(** A specification of a computation that is steady keeps the limit also where it throws. *)
Lemma follows_steady {A} (m : M (world ListRep) A) b r after kept :
  steady m -> calm lim b ->
  wp m (fun a w' => calm lim (mem w') /\ exists vs, repr (obj w') vs /\ after a vs)
       (fun e w' => lim /\ is_bad_alloc e = true /\ exists vs, repr (obj w') vs /\ kept vs) (World b r) ->
  follows lim repr m (World b r) after kept.
Proof.
  intros Hm Hb. specialize (Hm (World b r)). unfold follows, wp. destruct (m (World b r)) as [|e w'|]; [done| |done].
  intros (Hl & He & Hv). split_and!; [done|done| |done]. unfold calm in *. cbn [mem] in Hm. by rewrite Hm.
Qed.

Ltac ends :=
  first
    [ done
    | intros; split; [done|]; eexists; split; [eassumption|]; (reflexivity || (split; reflexivity))
    | intros; split_and!; [done|done|]; repeat match goal with H : _ \/ _ |- _ => destruct H end; eexists; (split; [eassumption|]); tauto ].

Lemma list_pop_one_follows b r vs front : calm lim b -> repr r vs ->
  follows lim repr (pop_one encoding compression listpack_max_entries junk pool_request front) (World b r)
    (fun a l => a = popped front 1 vs !! 0%nat /\ l = rest_of front 1 vs) (fun l => l = vs \/ l = rest_of front 1 vs).
Proof.
  intros Hb Hr. apply follows_steady; [steady|done|]. unfold pop_one. apply wp_bind. eapply wp_list_size; [done|]. destruct (Z.eqb_spec (Z.of_nat (length vs)) 0) as [E|E].
  - destruct vs; [|done]. apply wp_ret. split; [done|]. exists []. by destruct front.
  - destruct (decide (front = true)) as [->|Hf].
    + destruct vs as [|x vs]; [done|]. apply wp_bind. eapply (wp_list_erase _ _ _ _ _ _ _ (x :: vs)); ends.
    + destruct front; [done|]. destruct (exists_last (l := vs)) as (l & x & ->); [by intros ->|].
      assert (Hn : Z.to_nat (Z.of_nat (length (l ++ [x])) - 1) = length l) by (rewrite length_app; cbn; lia).
      assert (Hl : (length (l ++ [x]) - 1)%nat = length l) by (rewrite length_app; cbn; lia).
      assert (Hd : delete (length l) (l ++ [x]) = l) by (rewrite delete_take_drop, take_app_length, drop_ge, app_nil_r; [done|rewrite length_app; cbn; lia]).
      unfold popped, rest_of. rewrite Hl, take_app_length, drop_app_length. cbn [rev app lookup list_lookup].
      apply wp_bind. eapply (wp_list_erase _ _ _ _ _ _ _ (l ++ [x])); [done|rewrite length_app; cbn; lia|rewrite Hn; by apply list_lookup_middle|done| |]; rewrite Hn, Hd; ends.
Qed.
---
- _WHAT TO WORK ON_
Your task is to retype the entries verbatim, starting with the line that holds "(fun a l =>" and stopping after the line that holds "assert (Hn : Z.to_nat".

- _RESPONSE BELOW_
    (fun a l => a = popped front 1 vs !! 0%nat /\ l = rest_of front 1 vs) (fun l => l = vs \/ l = rest_of front 1 vs).
Proof.
  intros Hb Hr. apply follows_steady; [steady|done|]. unfold pop_one. apply wp_bind. eapply wp_list_size; [done|]. destruct (Z.eqb_spec (Z.of_nat (length vs)) 0) as [E|E].
  - destruct vs; [|done]. apply wp_ret. split; [done|]. exists []. by destruct front.
  - destruct (decide (front = true)) as [->|Hf].
    + destruct vs as [|x vs]; [done|]. apply wp_bind. eapply (wp_list_erase _ _ _ _ _ _ _ (x :: vs)); ends.
    + destruct front; [done|]. destruct (exists_last (l := vs)) as (l & x & ->); [by intros ->|].
      assert (Hn : Z.to_nat (Z.of_nat (length (l ++ [x])) - 1) = length l) by (rewrite length_app; cbn; lia).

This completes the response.